The STREAM benchmark code only measures execution time -- everything else is derived. The derived numbers are based on both decisions about what I think is "reasonable" and assumptions about how the majority of computers work. The run rules are the product of trial and error -- attempting to balance portability with generality.
The STREAM benchmark reports "bandwidth" values for each of the kernels. These are simple calculations based on the assumption that each array element on the right hand side of each loop has to be read from memory and each array element on the left hand side of each loop has to be written to memory. Then the "bandwidth" is simply the total amount of data moved divided by the execution time.
There are a surprising number of assumptions involved in this simple calculation.
The model assumes that the compiler generates code to perform all the loads, stores, and arithmetic instructions that are implied by the memory traffic counts. The approach used in STREAM to encourage this is fairly robust, but an advanced compiler might notice that all the array elements in each array contain the same value, so only one element from each array actually needs to be processed. (This is how the validation code works.)

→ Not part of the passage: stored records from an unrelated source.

(** * Trading dashboard: store reducer, backend hook, chart builders, metric classes

    A shallow embedding of the client-side logic of the trading dashboard:

    - [TradingContext]      the reducer of [context/TradingContext.js];
    - [UseTradingData]      the backend hook [useTradingData];
    - [Plot], [MACDChart], [CandlestickChart]
                            the trace builders of the two chart components;
    - [PerformanceMetrics]  the metric classifier [getMetricType].

    JavaScript numbers are IEEE-754 binary64 values, taken from the
    specification of floating-point arithmetic in [SpecFloat]; objects are
    finite maps from property names to values. *)

From Stdlib Require Import ZArith Ascii.
From Stdlib Require Import Floats.SpecFloat.
From stdpp Require Import gmap strings list fin_maps pretty sorting.

Set Warnings "-register-all".

(* ===================================================================== *)
(** ** JavaScript values *)
(* ===================================================================== *)

Module Js.

(** The values that reach the modelled code: JSON data, [undefined], and the
    plain objects the code builds itself. *)
Inductive value :=
| VUndefined
| VNull
| VBool (b : bool)
| VNum (x : spec_float)
| VStr (s : string)
| VArr (items : list value)
| VObj (props : gmap string value).

(** *** Numbers: binary64 *)

Definition prec : Z := 53.
Definition emax : Z := 1024.

(** An integer literal. *)
Definition num_of_Z (z : Z) : spec_float := binary_normalize prec emax z 0 false.

Definition num_mul : spec_float → spec_float → spec_float := SFmul prec emax.
Definition num_div : spec_float → spec_float → spec_float := SFdiv prec emax.

(** A decimal literal [digits / 10^places], such as [0.02 = decimal 2 2]: the
    double nearest to the written number.  Both operands are exact doubles
    for the literals of the source, and division rounds correctly. *)
Definition decimal (digits : Z) (places : nat) : spec_float :=
  num_div (num_of_Z digits) (num_of_Z (10 ^ Z.of_nat places)).

(** [a < b] and [a > b] on numbers; both are false when either side is NaN. *)
Definition lt (a b : spec_float) : bool := SFltb a b.
Definition gt (a b : spec_float) : bool := SFltb b a.

(** Unary minus. *)
Definition neg (a : spec_float) : spec_float := SFopp a.

(** *** Truthiness, [||], property reads *)

Definition is_zero_or_nan (x : spec_float) : bool :=
  match x with
  | S754_zero _ | S754_nan => true
  | _ => false
  end.

Definition ToBoolean (v : value) : bool :=
  match v with
  | VUndefined | VNull => false
  | VBool b => b
  | VNum x => negb (is_zero_or_nan x)
  | VStr s => negb (String.eqb s "")
  | VArr _ | VObj _ => true
  end.

(** [a || b] *)
Definition or (a b : value) : value := if ToBoolean a then a else b.

Definition is_null (v : value) : bool :=
  match v with VNull => true | _ => false end.

Definition is_nullish (v : value) : bool :=
  match v with VUndefined | VNull => true | _ => false end.

(** [o.k] on the property map of an object: [undefined] when absent. *)
Definition prop (o : gmap string value) (k : string) : value :=
  default VUndefined (o !! k).

(** The own enumerable properties that an object spread [{...v}] copies:
    the properties of an object, the indexed elements of an array or of a
    string, and nothing for the other primitives.  A string is spread one
    [ascii] at a time, which is JavaScript's spread by UTF-16 code unit for
    ASCII text only; on other text the two differ, and nothing below
    depends on the spread of such a string. *)
Definition own_props (v : value) : gmap string value :=
  match v with
  | VObj props => props
  | VArr items => list_to_map (imap (λ i x, (pretty i, x)) items)
  | VStr s =>
      list_to_map
        (imap (λ i c, (pretty i, VStr (String c EmptyString)))
              (String.list_ascii_of_string s))
  | VUndefined | VNull | VBool _ | VNum _ => ∅
  end.

(** *** Conversion to string, errors, completions *)

Section Engine.

(** [Number::toString], the engine's shortest round-trip printing of a
    number, is taken as given. *)
Context (Number_toString : spec_float → string).

Definition join (sep : string) (parts : list string) : string :=
  match parts with
  | [] => ""
  | p :: rest => fold_left (λ acc q, acc +:+ sep +:+ q) rest p
  end.

(** [ToString(v)], as a template literal and [new Error(v)] apply it.  An
    array prints its elements separated by commas, [null] and [undefined]
    elements as nothing; a plain object prints as [[object Object]]. *)
Fixpoint ToString (v : value) : string :=
  match v with
  | VUndefined => "undefined"
  | VNull => "null"
  | VBool true => "true"
  | VBool false => "false"
  | VNum x => Number_toString x
  | VStr s => s
  | VArr items =>
      join "," (List.map (λ x, if is_nullish x then "" else ToString x) items)
  | VObj _ => "[object Object]"
  end.

(** [new Error(message)]: an object whose [message] reads as
    [ToString(message)], or as the empty string that [Error.prototype]
    supplies when [message] is [undefined]. *)
Definition new_Error (message : value) : value :=
  VObj {[ "message" :=
            VStr match message with
                 | VUndefined => ""
                 | _ => ToString message
                 end ]}.

(** *** [Number.prototype.toFixed] *)

Definition zeros (n : nat) : string := String.string_of_list_ascii (repeat "0"%char n).

(** The integer [n] for which [n / 10^f - m * 2^e] is as close to zero as
    possible, the larger one when two are equally close. *)
Definition nearest_scaled (m : positive) (e : Z) (f : nat) : Z :=
  let v := (Z.pos m * 10 ^ Z.of_nat f)%Z in
  if (0 <=? e)%Z then (v * 2 ^ e)%Z
  else ((2 * v + 2 ^ (- e)) / 2 ^ (- e + 1))%Z.

(** [m * 2^e >= 10^21] *)
Definition at_least_1e21 (m : positive) (e : Z) : bool :=
  if (0 <=? e)%Z then (10 ^ 21 <=? Z.pos m * 2 ^ e)%Z
  else (10 ^ 21 * 2 ^ (- e) <=? Z.pos m)%Z.

(** The digits of [n] with a point before the last [f] of them, padded with
    leading zeros up to [f + 1] digits. *)
Definition fixed_point (n : Z) (f : nat) : string :=
  let m := pretty (Z.to_N n) in
  match f with
  | O => m
  | S _ =>
      let k := String.length m in
      let m := if (k <=? f)%nat then zeros (f + 1 - k) +:+ m else m in
      let k := String.length m in
      String.substring 0 (k - f) m +:+ "." +:+ String.substring (k - f) f m
  end.

(** [x.toFixed(fractionDigits)], for [fractionDigits] between 0 and 100 as
    in every call of the source (2 and 6).  A number that is not finite, or
    whose magnitude is at least [10^21], prints as [Number::toString] does;
    a negative zero prints without sign. *)
Definition toFixed (x : spec_float) (fractionDigits : nat) : string :=
  match x with
  | S754_nan | S754_infinity _ => Number_toString x
  | S754_zero _ => fixed_point 0 fractionDigits
  | S754_finite s m e =>
      (if s then "-" else "") +:+
      (if at_least_1e21 m e then Number_toString (S754_finite false m e)
       else fixed_point (nearest_scaled m e fractionDigits) fractionDigits)
  end.

End Engine.

(** How an evaluation ends: with a value, or by throwing one. *)
Inductive completion (A : Type) :=
| Normal (a : A)
| Throw (e : value).
Arguments Normal {A} a.
Arguments Throw {A} e.

Section Reads.

(** The message of the [TypeError] that a property read on [null] or
    [undefined] raises is engine wording, taken as given: [base] is the
    value read from, [k] the property. *)
Context (TypeError_message : value → string → string).

(** [v.k].  Reading from [null] or [undefined] throws a [TypeError]; an
    object gives its property or [undefined].  The names the modelled code
    reads ([data], [success], [error], [message], [response], [results],
    [trades], [performance], [indicators], [symbols], [intervals] and the
    request fields) are defined neither on strings, numbers, booleans or
    arrays nor on [Object.prototype], so there the read gives [undefined]. *)
Definition get (v : value) (k : string) : completion value :=
  match v with
  | VUndefined | VNull => Throw (VObj {[ "message" := VStr (TypeError_message v k) ]})
  | VObj props => Normal (prop props k)
  | VBool _ | VNum _ | VStr _ | VArr _ => Normal VUndefined
  end.

(** [v.k1.k2...] *)
Fixpoint path (v : value) (ks : list string) : completion value :=
  match ks with
  | [] => Normal v
  | k :: rest =>
      match get v k with
      | Normal v' => path v' rest
      | Throw e => Throw e
      end
  end.

(** [v.k1?.k2?.k3]: the chain stops with [undefined] at a [null] or
    [undefined] link. *)
Definition optional_chain3 (v : value) (k1 k2 k3 : string) : completion value :=
  match get v k1 with
  | Throw e => Throw e
  | Normal a =>
      if is_nullish a then Normal VUndefined
      else match get a k2 with
           | Throw e => Throw e
           | Normal b =>
               if is_nullish b then Normal VUndefined else get b k3
           end
  end.

End Reads.

End Js.

(* ===================================================================== *)
(** ** The store reducer ([context/TradingContext.js]) *)
(* ===================================================================== *)

Module TradingContext.
Import Js.

Definition initialState : gmap string value :=
  list_to_map
    [ ("data", VNull);
      ("indicators", VNull);
      ("trades", VNull);
      ("performance", VNull);
      ("loading", VBool false);
      ("error", VNull);
      ("isConnected", VBool false);
      ("isLiveTrading", VBool false);
      ("symbol", VStr "ROSEUSDT");
      ("interval", VStr "5m");
      ("daysBack", VNum (num_of_Z 7));
      ("takeProfit", VNum (num_of_Z 2));
      ("stopLoss", VNum (num_of_Z 1));
      ("fastLength", VNum (num_of_Z 12));
      ("slowLength", VNum (num_of_Z 26));
      ("signalSmoothing", VNum (num_of_Z 9)) ].

(** [actionTypes] *)
Definition SET_LOADING : string := "SET_LOADING".
Definition SET_ERROR : string := "SET_ERROR".
Definition SET_DATA : string := "SET_DATA".
Definition SET_INDICATORS : string := "SET_INDICATORS".
Definition SET_TRADES : string := "SET_TRADES".
Definition SET_PERFORMANCE : string := "SET_PERFORMANCE".
Definition SET_CONNECTION_STATUS : string := "SET_CONNECTION_STATUS".
Definition SET_LIVE_TRADING : string := "SET_LIVE_TRADING".
Definition UPDATE_CONFIG : string := "UPDATE_CONFIG".
Definition UPDATE_STRATEGY_PARAMS : string := "UPDATE_STRATEGY_PARAMS".
Definition CLEAR_DATA : string := "CLEAR_DATA".

(** A dispatched action [{ type, payload }]; [payload] is [undefined] when
    the action carries none. *)
Record action := Action { type : string; payload : value }.

(** [tradingReducer(state, action)].  An object literal
    [{ ...state, k: v }] copies [state] and then sets [k];
    [{ ...state, ...payload }] copies [state] and then every own property
    of [payload], which wins where both define a name. *)
Definition tradingReducer (state : gmap string value) (action : action)
  : gmap string value :=
  let t := type action in
  if String.eqb t SET_LOADING then
    <["error" := VNull]> (<["loading" := payload action]> state)
  else if String.eqb t SET_ERROR then
    <["loading" := VBool false]> (<["error" := payload action]> state)
  else if String.eqb t SET_DATA then
    <["error" := VNull]>
      (<["loading" := VBool false]> (<["data" := payload action]> state))
  else if String.eqb t SET_INDICATORS then
    <["indicators" := payload action]> state
  else if String.eqb t SET_TRADES then
    <["trades" := payload action]> state
  else if String.eqb t SET_PERFORMANCE then
    <["performance" := payload action]> state
  else if String.eqb t SET_CONNECTION_STATUS then
    <["isConnected" := payload action]> state
  else if String.eqb t SET_LIVE_TRADING then
    <["isLiveTrading" := payload action]> state
  else if String.eqb t UPDATE_CONFIG then
    own_props (payload action) ∪ state
  else if String.eqb t UPDATE_STRATEGY_PARAMS then
    own_props (payload action) ∪ state
  else if String.eqb t CLEAR_DATA then
    <["error" := VNull]>
      (<["performance" := VNull]>
         (<["trades" := VNull]>
            (<["indicators" := VNull]> (<["data" := VNull]> state))))
  else state.

(** The action creators of [TradingProvider]. *)
Definition setLoading (loading : value) : action := Action SET_LOADING loading.
Definition setError (error : value) : action := Action SET_ERROR error.
Definition setData (data : value) : action := Action SET_DATA data.
Definition setIndicators (i : value) : action := Action SET_INDICATORS i.
Definition setTrades (trades : value) : action := Action SET_TRADES trades.
Definition setPerformance (p : value) : action := Action SET_PERFORMANCE p.
Definition setConnectionStatus (c : value) : action :=
  Action SET_CONNECTION_STATUS c.
Definition setLiveTrading (l : value) : action := Action SET_LIVE_TRADING l.
Definition updateConfig (config : value) : action := Action UPDATE_CONFIG config.
Definition updateStrategyParams (params : value) : action :=
  Action UPDATE_STRATEGY_PARAMS params.
Definition clearData : action := Action CLEAR_DATA VUndefined.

Sometimes compilers move the timer calls out of their source-code locations. This is a (subtle) violation of the language standards, but is easy to catch because it usually produces nonsensical results.
The model assumes a negligible number of cache hits. (With cache hits, the computed value is still a "bandwidth", it is just not the "memory bandwidth".) The STREAM Copy and Scale kernels only load one array (and store one array), so if the stores bypass the cache, the total amount of traffic going through the cache in each iteration is the size of one array. Cache addressing and indexing are sometimes very complex, and cache replacement policies may be dynamic (either pseudo-random or based on run-time utilization metrics). As a compromise between size and accuracy, I picked 4x as the minimum array size relative to the cache size to ensure that most systems have a very low fraction of cache hits (i.e., low enough to have negligible influence on the reported performance).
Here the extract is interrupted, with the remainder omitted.